_ASSIGNMENT_.
Among the entries below, find every line that has "mkAbs" and pull it out.

Collected data entries
________________________________________

Lemma wal_reopen_law l a l1 mx :
  wal_represents l a -> wal_crash l l1 ->
  exists l2 a', Open mx l1 = (inr tt, l2) /\ wal_represents l2 a' /\ abs_crashed a a'.
Proof.
  intros (mx0 & segs & b & psd & psu & pend & Hwf & -> & ->) [Hcrash Ho].
  destruct (Open_crash mx0 mx segs b psd psu pend l1 Hwf Hcrash Ho) as (k & Hk & Hopen).
  eexists _, (abs_of segs b (take k (psd ++ psu)) [] []). split; [done|].
  assert (Hwf' : log_wf segs b (take k (psd ++ psu))).
  { destruct Hwf as [Hc Hv Hn]. split; [done| |].
    - unfold all_records in *. apply Forall_app in Hv as [H1 H2].
      apply Forall_app. split; [done|]. apply Forall_take.
      rewrite app_assoc in H2. by apply Forall_app in H2 as [H2 _].
    - rewrite length_take. unfold is_u64 in *. rewrite !length_app in *. lia. }
  split.
  - exists (effective_size mx), segs, b, (take k (psd ++ psu)), [], [].
    rewrite !app_nil_r. by split_and!.
  - exists (length (concat (map snd segs)) + k)%nat.
    unfold abs_of, all_records. cbn [a_first a_recs a_written a_durable].
    rewrite !app_nil_r, !length_app, !length_take in *. split; [lia|].
    rewrite Nat.min_l by (rewrite ?length_app; lia). f_equal.
    rewrite take_app_add, (app_assoc psd). f_equal. symmetry. apply take_app_le.
    rewrite length_app. lia.
Qed.

Lemma wal_replay_law {St Err} l a from (fn : N -> bytes -> M St Err unit) s :
  wal_represents l a ->
  exists l', wal_represents l' (abs_flushed a) /\
    Replay from fn (l, s) =
    (callback_result (for_each (fun r => fn r.1 r.2) (a_from from a) s).1,
     (l', (for_each (fun r => fn r.1 r.2) (a_from from a) s).2)).
Proof.
  intros (mx & segs & b & psd & psu & pend & Hwf & -> & ->).
  exists (conc mx segs b psd (psu ++ pend) []). split.
  - exists mx, segs, b, psd, (psu ++ pend), []. rewrite !app_nil_r.
    split; [done|]. split; [done|]. unfold abs_flushed, abs_of. cbn. by rewrite !app_nil_r.
  - exact (Replay_conc mx segs b psd psu pend from fn s Hwf).
Qed.

Lemma Open_fresh mx l :
  files (disk l) = ∅ -> oracle (disk l) = [] ->
  Open mx l = (inr tt, conc (effective_size mx) [] 1 [] [] []).
Proof.
  destruct l as [w [fs o]]. cbn [files oracle disk]. intros -> ->.
  unfold Open. fold (effective_size mx).
  do 4 (erewrite bind_ok; [|reflexivity]). reflexivity.
Qed.

Lemma fresh_represents mx : wal_represents (conc mx [] 1 [] [] []) (mkAbs 1 [] 0 0).
Proof.
  exists mx, [], 1%N, [], [], []. split; [|done]. split; [done|constructor|done].
Qed.

Definition wal_fresh (l : Log) : Prop := files (disk l) = ∅ /\ oracle (disk l) = [].

Lemma wal_fresh_law l mx :
  wal_fresh l -> exists l', Open mx l = (inr tt, l') /\ wal_represents l' (mkAbs 1 [] 0 0).
Proof. intros [H1 H2]. rewrite Open_fresh by done. eauto using fresh_represents. Qed.

#[export] Instance wal_ops : LogOps Log := {
  log_err := walError;
  log_open := Open;
  log_append := Append;
  log_append_sync := AppendSync;
  log_sync := Sync;
  log_truncate_before := TruncateBefore;
  log_close := Close;
  log_last_lsn l := LastLSN (wal l);
  log_replay := @Replay;
  log_crash := wal_crash;
  log_fresh := wal_fresh
}.

#[export] Instance wal_laws : LogLaws Log := {
  represents := wal_represents;
  represents_wf := wal_represents_wf;
  append_law := wal_append_law;
  append_sync_law := wal_append_sync_law;
  sync_law := wal_sync_law;
  truncate_law := wal_truncate_law;
  replay_law := @wal_replay_law;
  last_lsn_law := wal_last_lsn_law;
  reopen_law := wal_reopen_law;
  fresh_law := wal_fresh_law
}.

________________________________________

_OUTPUT BELOW_.
Lemma fresh_represents mx : wal_represents (conc mx [] 1 [] [] []) (mkAbs 1 [] 0 0).
  wal_fresh l -> exists l', Open mx l = (inr tt, l') /\ wal_represents l' (mkAbs 1 [] 0 0).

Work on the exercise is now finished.